Most of my other experiences have been along similar lines. "Oh hey, you know that uncomfortable thing you have been avoiding thinking about and dealing with? Yeah... Buckle up"


I was effectively in isolation for months due to some health issues (pre covid). I knew I was depressed as well and decided to take some LSD. I've taken it a few times before, never had a bad time. This time, I had. I repeated this a few times with the same results, its gonna be some time before I try it again.

Nobody should just expect psychodelics "cure depression". Its possible they can deepen it in some conditions and we do not really understand it (I hope we will thanks to studies like these). They can help, but the lesson I got from this is they cannot replace support from fellow humans.

Best advice I can give is try to only do this with some good company, outside on a sunny day, and it is highly likely it will be an overwhelmingly positive experience.


> They can help, but the lesson I got from this is they cannot replace support from fellow humans.

I think what's lost in the shuffle is that the phrase "guaranteed to" - all drugs are not guaranteed to work for all people, what matters is what is the likelihood that they can help any given individual, also taking into consideration the associated risks (both of taking and not taking).

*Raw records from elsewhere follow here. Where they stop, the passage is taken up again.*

(* ===== verification/Callbacks.v ===== *)
(** * The scheduler's contract with timer callbacks

    [LocalCallback t m] is what the scheduler needs from a callback [m] of
    timer [t]: it may change the timer's own wake time and function but leaves
    the rest of the timer list alone.  The instances discharge the contract
    for the callbacks of every component that does not stop other timers. *)
From S2P Require Import Prelude World Frames Sched Delays Command BaseCmd Trsync Stepper GpioCmds PwmCmds Inputs Tmcuart SpiCmds Accelerometers Ldc1612 SpiAngle LoadCellAdc Thermocouple.

Class LocalCallback (t : tref) (m : M sf_result) : Prop :=
  local_callback : Keeps (own_timer t) m.

Section Callbacks.
Context `{Board}.

#[local] Hint Extern 1 (Keeps _ timer_read_time) => (apply keeps_read_time) : frame.
#[local] Hint Extern 1 (Keeps _ (gpio_in_read _)) => (apply keeps_in_read) : frame.
#[local] Hint Extern 1 (Keeps _ (gpio_adc_sample _)) => (apply keeps_adc_sample) : frame.
#[local] Hint Extern 1 (Keeps _ (gpio_adc_read _)) => (apply keeps_adc_read) : frame.
#[local] Hint Extern 1 (Keeps _ (gpio_out_write _ _)) => (apply keeps_hw) : frame.
#[local] Hint Extern 1 (Keeps _ (gpio_out_toggle_noirq _)) => (apply keeps_hw) : frame.
#[local] Hint Extern 1 (Keeps _ (gpio_pwm_write _ _)) => (apply keeps_hw) : frame.

(** Unfold the helpers of a handler and break it up. *)
Ltac local_solve :=
  unfold LocalCallback, sched_wake_task, sched_wake_tasks, sched_try_shutdown, move_free,
    move_queue_pop, get_stepper_move, get_digital_move, get_pwm_move, reschedule_min,
    get_timer, get_node, mod_node;
  frame_solve.

#[export] Instance counter_event_local p : LocalCallback (ct_timer p) (counter_event p).
Proof. unfold counter_event. local_solve. Qed.

Lemma read_pins_local t pins : forall bit status, Keeps (own_timer t) (read_pins pins bit status).
Proof. induction pins as [|pin pins IH]; intros; simpl; frame_solve. Qed.
#[local] Hint Resolve read_pins_local : frame.

#[export] Instance buttons_event_local p : LocalCallback (bt_time p) (buttons_event p).
Proof. unfold buttons_event. local_solve. Qed.

#[export] Instance analog_in_event_local p : LocalCallback (ai_timer p) (analog_in_event p).
Proof. unfold analog_in_event. local_solve. Qed.

#[export] Instance pwm_event_local p : LocalCallback (po_timer p) (pwm_event p).
Proof. unfold pwm_event. local_solve. Qed.

#[export] Instance pwm_end_event_local p : LocalCallback (po_timer p) (pwm_end_event p).
Proof. unfold pwm_end_event. local_solve. Qed.

#[export] Instance digital_toggle_event_local p :
  LocalCallback (do_timer p) (digital_toggle_event p).
Proof. unfold digital_toggle_event. local_solve. Qed.

#[export] Instance digital_load_event_local p :
  LocalCallback (do_timer p) (digital_load_event p).
Proof. unfold digital_load_event, digital_schedule. local_solve. Qed.

#[export] Instance trsync_report_event_local p :
  LocalCallback (report_time p) (trsync_report_event p).
Proof. unfold trsync_report_event. local_solve. Qed.

#[local] Hint Extern 1 (Keeps _ (gpio_out_reset _ _)) => (apply keeps_hw) : frame.
#[local] Hint Extern 1 (Keeps _ (gpio_in_reset _ _)) => (apply keeps_hw) : frame.

Lemma send_scan_local t fuel tu : forall line pos next, Keeps (own_timer t) (send_scan fuel tu line pos next).
Proof. induction fuel as [|fuel IH]; intros; simpl; frame_solve. Qed.
#[local] Hint Resolve send_scan_local : frame.

#[export] Instance tmcuart_send_event_local p : LocalCallback (tu_timer p) (tmcuart_send_event p).
Proof. unfold tmcuart_send_event. local_solve. Qed.

#[export] Instance tmcuart_send_sync_event_local p :
  LocalCallback (tu_timer p) (tmcuart_send_sync_event p).
Proof. unfold tmcuart_send_sync_event. local_solve. Qed.

#[export] Instance tmcuart_send_finish_event_local p :
  LocalCallback (tu_timer p) (tmcuart_send_finish_event p).
Proof. unfold tmcuart_send_finish_event, tmcuart_finalize, tmcuart_reset_line. local_solve. Qed.

#[export] Instance tmcuart_read_event_local p : LocalCallback (tu_timer p) (tmcuart_read_event p).
Proof. unfold tmcuart_read_event, tmcuart_finalize, tmcuart_reset_line. local_solve. Qed.

#[export] Instance tmcuart_read_sync_event_local p :
  LocalCallback (tu_timer p) (tmcuart_read_sync_event p).
Proof.
  unfold tmcuart_read_sync_event, tmcuart_read_event, read_sync_wait, tmcuart_finalize,
    tmcuart_reset_line. local_solve.
Qed.

Lemma spin_until_local t fuel : forall x, Keeps (own_timer t) (spin_until fuel x).
Proof. induction fuel as [|fuel IH]; intros; simpl; frame_solve. Qed.
#[local] Hint Resolve spin_until_local : frame.

Lemma stepper_load_next_local p : Keeps (own_timer (st_time p)) (stepper_load_next p).
Proof. unfold stepper_load_next, load_next_full. local_solve. Qed.
#[local] Hint Resolve stepper_load_next_local : frame.

#[export] Instance stepper_event_full_local p :
  LocalCallback (st_time p) (stepper_event_full p).
Proof. unfold stepper_event_full. local_solve. Qed.

#[export] Instance stepper_event_local p : LocalCallback (st_time p) (stepper_event p).
Proof.
  unfold stepper_event, stepper_event_edge, stepper_event_avr.
  repeat case_match; [local_solve..|apply stepper_event_full_local].
Qed.

#[export] Instance deleted_event_local : LocalCallback TDeleted deleted_event.
Proof. unfold deleted_event. local_solve. Qed.
(** *** The sensors *)

#[export] Instance adxl345_event_local p : LocalCallback (ax_timer p) (adxl345_event p).
Proof. unfold adxl345_event. local_solve. Qed.

#[export] Instance lis2dw_event_local p : LocalCallback (li_timer p) (lis2dw_event p).
Proof. unfold lis2dw_event. local_solve. Qed.

#[export] Instance mpu9250_event_local p : LocalCallback (mp_timer p) (mpu9250_event p).
Proof. unfold mpu9250_event. local_solve. Qed.

#[export] Instance icm20948_event_local p : LocalCallback (ic_timer p) (icm20948_event p).
Proof. unfold icm20948_event. local_solve. Qed.

#[export] Instance ldc1612_event_local p : LocalCallback (ld_timer p) (ldc1612_event p).
Proof. unfold ldc1612_event, check_intb_asserted. local_solve. Qed.

#[export] Instance angle_event_local p : LocalCallback (sa_timer p) (angle_event p).
Proof. unfold angle_event. local_solve. Qed.

#[export] Instance ads1220_event_local p : LocalCallback (ad_timer p) (ads1220_event p).
Proof. unfold ads1220_event, ads1220_is_data_ready. local_solve. Qed.

#[export] Instance hx71x_event_local p : LocalCallback (hx_timer p) (hx71x_event p).
Proof. unfold hx71x_event, hx71x_is_data_ready. local_solve. Qed.

#[export] Instance thermocouple_event_local p :
  LocalCallback (th_timer p) (thermocouple_event p).
Proof. unfold thermocouple_event. local_solve. Qed.
End Callbacks.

I'm just noting this because it would be easy for someone to take away from this conversation the notion that psychedelics are necessarily dangerous, as it is possible that they are as safe or even safer than the thousands of other medications people take, and, some people are in situations where not taking a chance could very well end in death (suicide), especially those who live in areas where assisted trips (legal or not) are not available.


Same for me. What happens during the LSD trip may be relatively insignificant from the therapeutic perspective (not always). It's the aftermath when the drug is out of the really interesting system.

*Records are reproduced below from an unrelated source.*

(* ===== verification/CanSerial.v ===== *)
(** * The CAN bus console: src/src/generic/canserial.c and canbus.c

    Responses are cut into frames of at most eight bytes; frames addressed to
    this node fill a receive buffer, administrative frames a queue of eight.
    Frames are received by an interrupt.  As in the serial console, the
    interrupts that may occur in the middle of a task are explicit arguments:
    the messages that arrive at each such point. *)
From S2P Require Import Prelude Buffers Protocol World Sched Command.

Definition CANBUS_UUID_LEN : Z := 6.
Definition CANBUS_ID_ADMIN : Z := 0x3f0.
Definition CANBUS_ID_ADMIN_RESP : Z := 0x3f1.
Definition CANBUS_CMD_QUERY_UNASSIGNED : Z := 0x00.
Definition CANBUS_CMD_SET_KLIPPER_NODEID : Z := 0x01.
Definition CANBUS_CMD_REQUEST_BOOTLOADER : Z := 0x02.
Definition CANBUS_RESP_NEED_NODEID : Z := 0x20.

(** The sizes of the three arrays of [CanData]. *)
Definition ADMIN_QUEUE_SIZE : Z := 8.
Definition CAN_TX_SIZE : Z := 96.
Definition CAN_RX_SIZE : Z := 192.

Definition CANMSG_DATA_LEN (msg : canbus_msg) : Z := if 8 <? cm_dlc msg then 8 else cm_dlc msg.

(** [struct canbus_status] *)
Record canbus_status : Set := mkCanStatus {
  cs_rx_error : Z; cs_tx_error : Z; cs_tx_retries : Z; cs_bus_state : Z }.

(** The CAN driver of the board: the return value of the n-th call of
    [canhw_send] and the n-th status; the hash function of lib/fast-hash; the
    configuration and the entry to the bootloader. *)
Class CanHw := {
  canhw_send_result : nat -> canbus_msg -> Z;
  canhw_get_status : nat -> canbus_status;
  fasthash64 : list Z -> Z -> Z;
  HAVE_BOOTLOADER_REQUEST : bool;
  bootloader_request : M unit
}.

(** Access to [CanData]. *)
Definition can {A} (f : canbus_data -> A) : M A := gets (fun w => f (candata w)).
Definition set_can (g : canbus_data -> canbus_data) : M unit :=
  modify (fun w => w <| candata ::= g |>).

(** What canserial.c needs of the file that connects it to the hardware:
    canbus.c below or generic/usb_canbus.c. *)
Class CanBus := {
  cb_send : canbus_msg -> M Z;
  cb_set_filter : Z -> M unit
}.

(** ** canbus.c *)

Section Canbus.
Context `{CanHw}.

(** A frame is on its way unless the result is negative. *)
Definition canhw_send (msg : canbus_msg) : M Z :=
  n ← gets io_calls;
  let ret := canhw_send_result n msg in
  modify (fun w => w <| io_calls ::= S |>) ;;
  when (0 <=? ret) (hw (HwCanSend msg)) ;;
  mret ret.

Definition canbus_send (msg : canbus_msg) : M Z := canhw_send msg.

Definition canbus_set_filter (id : Z) : M unit := hw (HwCanFilter id).

#[export] Instance canbus_c : CanBus := {| cb_send := canbus_send; cb_set_filter := canbus_set_filter |}.
End Canbus.

Section CanSerial.
Context `{Board} `{CanHw} `{CanBus}.

(** ** Data transmission *)

Definition canserial_notify_tx : M unit := sched_wake_task can_tx_wake.

(** The notification of canbus.c. *)
Definition canbus_notify_tx : M unit := canserial_notify_tx.

(** The loop of [canserial_tx_task]: the new [tpos]. *)
Fixpoint can_tx_loop (fuel : nat) (id tpos tmax : Z) : M Z :=
  let avail := s32 (tmax - tpos) in
  let now := if 8 <? avail then 8 else avail in
  if avail <=? 0 then mret tpos
  else
    match fuel with
    | O => fault
    | S fuel =>
        buf ← can cd_transmit_buf;
        ret ← cb_send (mkCanMsg id now (window tpos (tpos + now) buf));
        if ret <=? 0 then mret tpos else can_tx_loop fuel id (u32 (tpos + now)) tmax
    end.

(** Every iteration but the last sends at least one of the 96 bytes. *)
Definition canserial_tx_task : M unit :=
  wake ← sched_check_wake can_tx_wake;
  if negb wake then mret tt
  else
    id ← can cd_assigned_id;
    if id =? 0 then set_can (fun c => c <| cd_transmit_max := 0 |> <| cd_transmit_pos := 0 |>)
    else
      tpos ← can cd_transmit_pos;
      tmax ← can cd_transmit_max;
      tpos ← can_tx_loop (Z.to_nat CAN_TX_SIZE) (u32 (id + 1)) tpos tmax;
      set_can (fun c => c <| cd_transmit_pos := u8 tpos |>).

(** [console_sendf] for an encoder of maximum size [max_size] whose framed
    message is [msg] (from [command_encode_and_frame]). *)
Definition can_console_sendf (max_size : Z) (msg : list Z) : M unit :=
  tpos ← can cd_transmit_pos;
  tmax ← can cd_transmit_max;
  '(tpos, tmax) ←
    (if tmax <=? tpos then
       set_can (fun c => c <| cd_transmit_max := 0 |> <| cd_transmit_pos := 0 |>) ;;
       mret (0, 0)
     else mret (tpos, tmax));
  let finish (tmax : Z) : M unit :=
    set_can (fun c => c <| cd_transmit_buf ::= copy_to (Z.to_nat tmax) msg |>
                        <| cd_transmit_max := u8 (tmax + Z.of_nat (length msg)) |>) ;;
    canserial_notify_tx in
  if CAN_TX_SIZE <? tmax + max_size then
    if CAN_TX_SIZE <? tmax + max_size - tpos then mret tt
    else
      let tmax := tmax - tpos in
      set_can (fun c =>
        c <| cd_transmit_buf ::= memmove 0 (Z.to_nat tpos) (Z.to_nat tmax) |>
          <| cd_transmit_pos := 0 |> <| cd_transmit_max := u8 tmax |>) ;;
      finish tmax
  else finish tmax.

(** ** Administrative commands *)

Definition can_check_uuid (msg : canbus_msg) : M bool :=
  uuid ← can cd_uuid;
  mret ((7 <=? cm_dlc msg)
        && bool_decide (take (Z.to_nat CANBUS_UUID_LEN) (drop 1 (cm_data msg)) = uuid)).

Definition can_get_nodeid : M Z :=
  id ← can cd_assigned_id;
  if id =? 0 then mret 0 else mret (s32 (Z.shiftr (u32 (id - 0x100)) 1)).

Definition can_decode_nodeid (nodeid : Z) : Z := u32 (Z.shiftl nodeid 1 + 0x100).

(** The loop that sends with retry; [spin_limit] bounds the polls. *)
Fixpoint send_retry (fuel : nat) (msg : canbus_msg) : M unit :=
  match fuel with
  | O => fault
  | S fuel =>
      ret ← cb_send msg;
      if 0 <=? ret then mret tt else send_retry fuel msg
  end.

Definition can_process_query_unassigned (msg : canbus_msg) : M unit :=
  id ← can cd_assigned_id;
  if negb (id =? 0) then mret tt
  else
    uuid ← can cd_uuid;
    send_retry spin_limit
      (mkCanMsg CANBUS_ID_ADMIN_RESP 8
         ([CANBUS_RESP_NEED_NODEID] ++ uuid ++ [CANBUS_CMD_SET_KLIPPER_NODEID])).

Definition can_id_conflict : M unit :=
  set_can (fun c => c <| cd_assigned_id := 0 |>) ;;
  id ← can cd_assigned_id;
  cb_set_filter id ;;
  shutdown "Another CAN node assigned this ID".

Definition can_process_set_klipper_nodeid (msg : canbus_msg) : M unit :=
  if cm_dlc msg <? 8 then mret tt
  else
    let newid := can_decode_nodeid (byte_at (cm_data msg) 7) in
    ours ← can_check_uuid msg;
    id ← can cd_assigned_id;
    if (ours : bool) then
      when (negb (newid =? id))
        (set_can (fun c => c <| cd_assigned_id := newid |>) ;;
         id ← can cd_assigned_id;
         cb_set_filter id)
    else when (newid =? id) can_id_conflict.

Definition can_process_request_bootloader (msg : canbus_msg) : M unit :=
  ours ← can_check_uuid msg;
  if negb HAVE_BOOTLOADER_REQUEST || negb ours then mret tt else bootloader_request.

Definition can_process_admin (msg : canbus_msg) : M unit :=
  if cm_dlc msg =? 0 then mret tt
  else
    let cmd := byte_at (cm_data msg) 0 in
    if cmd =? CANBUS_CMD_QUERY_UNASSIGNED then can_process_query_unassigned msg
    else if cmd =? CANBUS_CMD_SET_KLIPPER_NODEID then can_process_set_klipper_nodeid msg
    else when (cmd =? CANBUS_CMD_REQUEST_BOOTLOADER) (can_process_request_bootloader msg).

(** ** Packet reading *)

Definition canserial_notify_rx : M unit := sched_wake_task can_rx_wake.

(** Called from the interrupt handler. *)
Definition canserial_process_data (msg : canbus_msg) : M unit :=
  let id := cm_id msg in
  assigned ← can cd_assigned_id;
  if negb (assigned =? 0) && (id =? assigned) then
    rpos ← can cd_receive_pos;
    let len := CANMSG_DATA_LEN msg in
    if u32 (CAN_RX_SIZE - rpos) <? len then mret tt
    else
      set_can (fun c =>
        c <| cd_receive_buf ::= copy_to (Z.to_nat rpos) (take (Z.to_nat len) (cm_data msg)) |>
          <| cd_receive_pos := u8 (rpos + len) |>) ;;
      canserial_notify_rx
  else if (id =? CANBUS_ID_ADMIN)
          || (negb (assigned =? 0) && (id =? u32 (assigned + 1))) then
    pushp ← can cd_admin_push_pos;
    pullp ← can cd_admin_pull_pos;
    if u32 (pullp + ADMIN_QUEUE_SIZE) <=? pushp then mret tt
    else
      let pos := pushp mod ADMIN_QUEUE_SIZE in
      set_can (fun c => c <| cd_admin_queue ::= <[Z.to_nat pos := msg]> |>
                          <| cd_admin_push_pos := u32 (pushp + 1) |>) ;;
      canserial_notify_rx
  else mret tt.

Definition canbus_process_data (msg : canbus_msg) : M unit := canserial_process_data msg.

(** The receive interrupt running once per message. *)
Fixpoint can_irqs (msgs : list canbus_msg) : M unit :=
  match msgs with
  | [] => mret tt
  | msg :: msgs => canbus_process_data msg ;; can_irqs msgs
  end.

(** The copying in [console_pop_input]: the new [copied]. *)
Definition can_pop_copy (len copied rpos : Z) : M Z :=
  let needcopy := rpos - len in
  if needcopy =? 0 then mret copied
  else
    set_can (fun c => c <| cd_receive_buf ::=
      memmove (Z.to_nat copied) (Z.to_nat (copied + len)) (Z.to_nat (needcopy - copied)) |>) ;;
    canserial_notify_rx ;;
    mret needcopy.

(** One pass of its loop up to the moment interrupts are disabled; [early] and
    [late] are received before and after the copying. *)
Definition can_pop_pass (early late : list canbus_msg) (len copied : Z) : M Z :=
  rpos ← can cd_receive_pos;
  can_irqs early ;;
  copied ← can_pop_copy len copied rpos;
  can_irqs late ;;
  mret copied.

(** The loop of [console_pop_input]; the [i]-th element of [irqs] is what is
    received in its [i]-th pass, nothing once it is empty. *)
Fixpoint can_pop_loop (irqs : list (list canbus_msg * list canbus_msg)) (len copied : Z)
    : M unit :=
  rpos ← can cd_receive_pos;
  let needcopy := rpos - len in
  let '(early, late) := default ([], []) (head irqs) in
  copied ← can_pop_pass early late len copied;
  now ← can cd_receive_pos;
  match irqs with
  | _ :: irqs =>
      if negb (rpos =? now) then can_pop_loop irqs len copied
      else set_can (fun c => c <| cd_receive_pos := u8 needcopy |>)
  | [] => set_can (fun c => c <| cd_receive_pos := u8 needcopy |>)
  end.

Definition can_pop_input irqs (len : Z) : M unit := can_pop_loop irqs len 0.

(** One queued administrative message. *)
Definition can_admin_message (msg : canbus_msg) : M unit :=
  let id := cm_id msg in
  assigned ← can cd_assigned_id;
  if negb (assigned =? 0) && (id =? u32 (assigned + 1)) then can_id_conflict
  else when (id =? CANBUS_ID_ADMIN) (can_process_admin msg).

(** The loop over them.  The [i]-th element of [irqs] is what is received in
    the [i]-th pass before the reading of [admin_push_pos] and before the
    store to [admin_pull_pos]; the loop ends when the queue is empty. *)
Fixpoint can_admin_loop (fuel : nat) (irqs : list (list canbus_msg * list canbus_msg)) : M unit :=
  let '(early, late) := default ([], []) (head irqs) in
  can_irqs early ;;
  pushp ← can cd_admin_push_pos;
  pullp ← can cd_admin_pull_pos;
  if pushp =? pullp then mret tt
  else
    match fuel with
    | O => fault
    | S fuel =>
        q ← can cd_admin_queue;
        msg ← deref (q !! Z.to_nat (pullp mod ADMIN_QUEUE_SIZE));
        can_admin_message msg ;;
        can_irqs late ;;
        set_can (fun c => c <| cd_admin_pull_pos := u32 (pullp + 1) |>) ;;
        can_admin_loop fuel (tail irqs)
    end.

Section RxTask.
(** The command table and [irq_poll], from the build and the board. *)
Variable command_index : list command_parser.
Variable irq_poll : M unit.

(** [canserial_rx_task]; [admin], [during] and [pop] are received in the loop
    over administrative messages, while a block is dispatched, and while it
    is removed. *)
Definition canserial_rx_task (fuel : nat) (admin : list (list canbus_msg * list canbus_msg))
    (during : list canbus_msg) (pop : list (list canbus_msg * list canbus_msg)) : M unit :=
  wake ← sched_check_wake can_rx_wake;
  if negb wake then mret tt
  else
    can_admin_loop fuel admin ;;
    rpos ← can cd_receive_pos;
    buf ← can cd_receive_buf;
    '(ret, pop_count) ← command_find_block (take (Z.to_nat rpos) buf);
    when (0 <? ret) (command_dispatch command_index irq_poll buf pop_count) ;;
    can_irqs during ;;
    when (negb (ret =? 0))
      (can_pop_input pop pop_count ;;
       when (0 <? ret) command_send_ack).
End RxTask.

(** ** Setup and shutdown *)

Definition command_get_canbus_status (args : list Z) : M unit :=
  n ← gets io_calls;
  modify (fun w => w <| io_calls ::= S |>) ;;
  let status := canhw_get_status n in
  sendf "canbus_status rx_error=%u tx_error=%u tx_retries=%u canbus_bus_state=%u"
    [AInt (cs_rx_error status); AInt (cs_tx_error status); AInt (cs_tx_retries status);
     AInt (cs_bus_state status)].

Definition command_get_canbus_id (args : list Z) : M unit :=
  uuid ← can cd_uuid;
  nodeid ← can_get_nodeid;
  sendf "canbus_id canbus_uuid=%.*s canbus_nodeid=%u" [ABytes uuid; AInt nodeid].

(** The first six bytes of the hash, in the order of a little endian machine. *)
Definition canserial_set_uuid (raw_uuid : list Z) : M unit :=
  let hash := fasthash64 raw_uuid 0xA16231A7 in
  set_can (fun c => c <| cd_uuid := map (fun i => u8 (Z.shiftr hash (8 * i))) [0; 1; 2; 3; 4; 5] |>) ;;
  canserial_notify_rx.

Definition canserial_shutdown : M unit := canserial_notify_tx ;; canserial_notify_rx.
End CanSerial.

I think annealing is a good metaphor for how the process feels. Psychedelics "break the structure" and "shake up" the brain (the trip). Then there is recovery and recrystallization into a state with less internal stresses.


"What happens during the LSD trip may be relatively insignificant from the therapeutic perspective (not always)"

I doubt that's the case, since we know a lot of subconscious material tends to surface during a trip.. and such material can be very fruitful material for all sorts of therapeutic approaches (except maybe behaviorism and its offspring).


The therapeutic effect from the trip seems to happen in first few times or after taking "heroic dose". If you have taken 5 trips over a 1-2 years, I don't think you get much material. Psychedelics seem to have hard limits of what they can reveal.

I have found that the good after effect comes even from low doses. Microdosing or just relatively low dosing that don't bring anything into surface.


"If you have taken 5 trips over a 1-2 years, I don't think you get much material. Psychedelics seem to have hard limits of what they can reveal."

I've never seen any studies to suggest this is the case. Just anecdotes of people saying they stopped taking them after a while because they weren't learning anything new. But usually such anecdotes have no information on just how they were taking them -- with intention? In a therapeutic context? What did you actually deal with in your life and what didn't you deal with?

I suspect that those that stop getting results aren't integrating what they learn during the trip in to their lives, so they're stuck on repeat.

"I have found that the good after effect comes even from low doses."

The research on microdosing is just getting started. It's quite possible that reported effects from microdosing are due entirely to the placebo effect.


May I ask you about the kind of depression ? was it a slowly creeping in or one triggered by a traumatic change (something that is linked to symbols/memories in ones brain though) ?

If it's the 2nd case I'd be even more curious about the effect of shroom chemicals on the upper layers of the brain.


Me and my wife have both had terrible experiences with mushrooms and lsd. Good ones too. But the bad ones left us with anxiety for quite a while.